A Casas Bahia estima que as vendas de televisores podem chegar a até três vezes o volume habitual durante a Copa do Mundo, segundo o CEO Renato Franklin. A expectativa da rede se ancora em condições comerciais negociadas com fornecedores e numa competição maior entre marcas que, na avaliação do executivo, favorece ofertas mais atraentes para o consumidor.
Franklin afirmou que a dinâmica deste torneio difere da edição anterior por haver «muito mais fornecedores competindo por esse mesmo volume de compras». O efeito imediato, segundo o executivo, é oferta de preços mais baixos: deflação já observada em aparelhos de tecnologia, como TVs, celulares e computadores, deve ganhar impulso com promoções específicas do período.
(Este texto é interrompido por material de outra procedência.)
(* ===== verification/InventoryAuthority.v ===== *)
(** * Inventory authority ([app/collect.rs], module [inventory_authority])

    Validation and deduplication of the fetched inventory, its admission under
    the repository cap, and the authority to mark repositories deleted.  The
    durable deletion record is the port of an interface: what the reconciler
    needs of the application state. *)

From S2P Require Import Prelude Str Repository Checks Inventory WritePolicy Evidence Metrics.
From S2P Require Import Projection.

Open Scope N_scope.

(** ** Validation *)

Inductive InventoryValidationError :=
| IdentityConflict (identity_key first_id second_id : string)
| PayloadMismatch (mismatch_repo_id field : string).
#[export] Instance InventoryValidationError_eq_dec : EqDecision InventoryValidationError.
Proof. solve_decision. Defined.

(** [From<InventoryValidationError> for InventoryError]. *)
Definition validation_error_reason (err : InventoryValidationError) : InventoryError :=
  ApiFetchFailed
    match err with
    | IdentityConflict key first second =>
      "inventory identity conflict on '" +:+ key +:+ "': repo '" +:+ first +:+ "' vs '"
        +:+ second +:+ "'"
    | PayloadMismatch id field =>
      "inventory payload conflict for repo '" +:+ id +:+ "' on field '" +:+ field +:+ "'"
    end.

(** [find_payload_difference]: the first field that differs. *)
Definition find_payload_difference (a b : Repository) : option string :=
  if negb (bool_decide (repo_id a = repo_id b)) then Some "id"
  else if negb (bool_decide (node_id a = node_id b)) then Some "node_id"
  else if negb (bool_decide (repo_name a = repo_name b)) then Some "name"
  else if negb (bool_decide (visibility a = visibility b)) then Some "visibility"
  else if negb (bool_decide (language a = language b)) then Some "language"
  else if negb (bool_decide (default_branch a = default_branch b)) then Some "default_branch"
  else if negb (bool_decide (archived a = archived b)) then Some "archived"
  else if negb (bool_decide (inventory_key a = inventory_key b)) then Some "inventory_key"
  else if negb (bool_decide (updated_at a = updated_at b)) then Some "updated_at"
  else if negb (bool_decide (has_issues a = has_issues b)) then Some "has_issues"
  else if negb (bool_decide (pushed_at a = pushed_at b)) then Some "pushed_at"
  else if negb (bool_decide (created_at a = created_at b)) then Some "created_at"
  else if negb (bool_decide (description a = description b)) then Some "description"
  else if negb (bool_decide (fork a = fork b)) then Some "fork"
  else if negb (bool_decide (repo_is_empty a = repo_is_empty b)) then Some "is_empty"
  else if negb (bool_decide (html_url a = html_url b)) then Some "html_url"
  else if negb (bool_decide (topics a = topics b)) then Some "topics"
  else if negb (bool_decide (license_spdx a = license_spdx b)) then Some "license_spdx"
  else None.

Record Dedup := mkDedup {
  unique_repos : list Repository;
  id_map : gmap string nat;
  key_map : gmap string nat;
}.

Definition Dedup_new : Dedup := mkDedup [] ∅ ∅.

(** A step of validation: [None] is an index out of bounds, which panics. *)
Definition Validation A := option (result InventoryValidationError A).

(** The loop over [(match_id, "id")] and [(match_key, "inventory_key")]. *)
Fixpoint find_matched (unique : list Repository) (matches : list (option nat * string))
    (matched_index : option nat) : Validation (option nat) :=
  match matches with
  | [] => Some (Ok matched_index)
  | (Some idx, label) :: matches =>
    match matched_index with
    | Some prior_idx =>
      if negb (Nat.eqb prior_idx idx) then
        match unique !! prior_idx, unique !! idx with
        | Some a, Some b => Some (Err (IdentityConflict label (repo_id a) (repo_id b)))
        | _, _ => None
        end
      else find_matched unique matches matched_index
    | None => find_matched unique matches (Some idx)
    end
  | (None, _) :: matches => find_matched unique matches matched_index
  end.

(** The body of the loop over the repositories. *)
Definition validate_step (st : Validation Dedup) (repo : Repository) : Validation Dedup :=
  match st with
  | Some (Ok (mkDedup unique ids keys)) =>
    let match_id := ids !! repo_id repo in
    let match_key := keys !! inventory_key repo in
    match find_matched unique [(match_id, "id"); (match_key, "inventory_key")] None with
    | Some (Ok (Some idx)) =>
      match unique !! idx with
      | Some existing =>
        match find_payload_difference repo existing with
        | Some field => Some (Err (PayloadMismatch (repo_id repo) field))
        | None => Some (Ok (mkDedup unique ids keys))
        end
      | None => None
      end
    | Some (Ok None) =>
      let idx := length unique in
      Some (Ok (mkDedup (unique ++ [repo]) (<[repo_id repo := idx]> ids)
        (<[inventory_key repo := idx]> keys)))
    | Some (Err e) => Some (Err e)
    | None => None
    end
  | stopped => stopped
  end.

Definition validate_all (repositories : list Repository) : Validation Dedup :=
  fold_left validate_step repositories (Some (Ok Dedup_new)).

Definition validate_and_deduplicate_repositories (repositories : list Repository)
    : Validation (list Repository) :=
  match validate_all repositories with
  | Some (Ok st) => Some (Ok (unique_repos st))
  | Some (Err e) => Some (Err e)
  | None => None
  end.

Record ValidatedInventory := mkValidatedInventory {
  v_active_repos : list Repository;
  v_complete : bool;
  v_inventory_fetched_at : option string;
  v_total_discovered : N;
  v_archived_discovered : N;
}.

(** [ValidatedInventory::from_payload]. *)
Definition from_payload (payload : InventoryPayload)
    : option (result InventoryError ValidatedInventory) :=
  match validate_and_deduplicate_repositories (repositories payload) with
  | Some (Ok active_repos) =>
    Some (Ok (mkValidatedInventory active_repos (complete payload)
      (inventory_fetched_at payload) (N.of_nat (length active_repos))
      (clamp u32_max (countb archived active_repos))))
  | Some (Err e) => Some (Err (validation_error_reason e))
  | None => None
  end.

(** ** Admission *)

(** [config::MaxRepos]: never zero. *)
Definition MaxRepos_new (val : N) : option N := if val =? 0 then None else Some val.

Record AdmittedInventory := mkAdmittedInventory {
  active_repos : list Repository;
  admitted_complete : bool;
  admitted_fetched_at : option string;
  is_capped : bool;
  total_discovered : N;
  archived_discovered : N;
}.

Definition id_le (a b : Repository) : Prop := String.le (repo_id a) (repo_id b).
#[export] Instance id_le_dec : RelDecision id_le.
Proof. intros a b. unfold id_le. apply _. Defined.

(** [ValidatedInventory::admit]. *)
Definition admit_inventory (max_repos : N) (v : ValidatedInventory) : AdmittedInventory :=
  let capped := max_repos <? v_total_discovered v in
  let sorted := sort_by id_le (v_active_repos v) in
  mkAdmittedInventory (if capped then take (N.to_nat max_repos) sorted else sorted)
    (v_complete v) (v_inventory_fetched_at v) capped (v_total_discovered v)
    (v_archived_discovered v).

(** [AdmittedInventory::deletion_authority]: the keys that are still active. *)
Definition deletion_authority (a : AdmittedInventory) : option (gset string) :=
  if negb (admitted_complete a) || is_capped a || bool_decide (active_repos a = []) then None
  else Some (list_to_set (map inventory_key (active_repos a))).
A empresa diz ter negociado condições promocionais excepcionais e sustenta que as ofertas para a Copa serão ainda mais agressivas do que as praticadas na Black Friday. Para o consumidor, trata‑se de um alívio no custo de bens duráveis pouco tempo antes de datas de consumo importantes, com impacto direto no poder de compra das famílias.
Do ponto de vista do varejo, contudo, a equação é mais complexa. Compressão de preços e competição intensa entre fornecedores podem pressionar margens. Franklin reconheceu cautela: prefere acompanhar o desempenho dia a dia e prioriza crescimento rentável a ganhos volumétricos que prejudiquem a margem trimestral da empresa.
Na avaliação política e econômica, promoções mais fortes reduzem preços no curto prazo e ajudam a conter a inflação de itens eletrônicos, mas também aumentam a pressão sobre fornecedores e exigem ajuste operacional das redes. O cenário exige equilíbrio entre estímulo ao consumo e preservação da saúde financeira das empresas.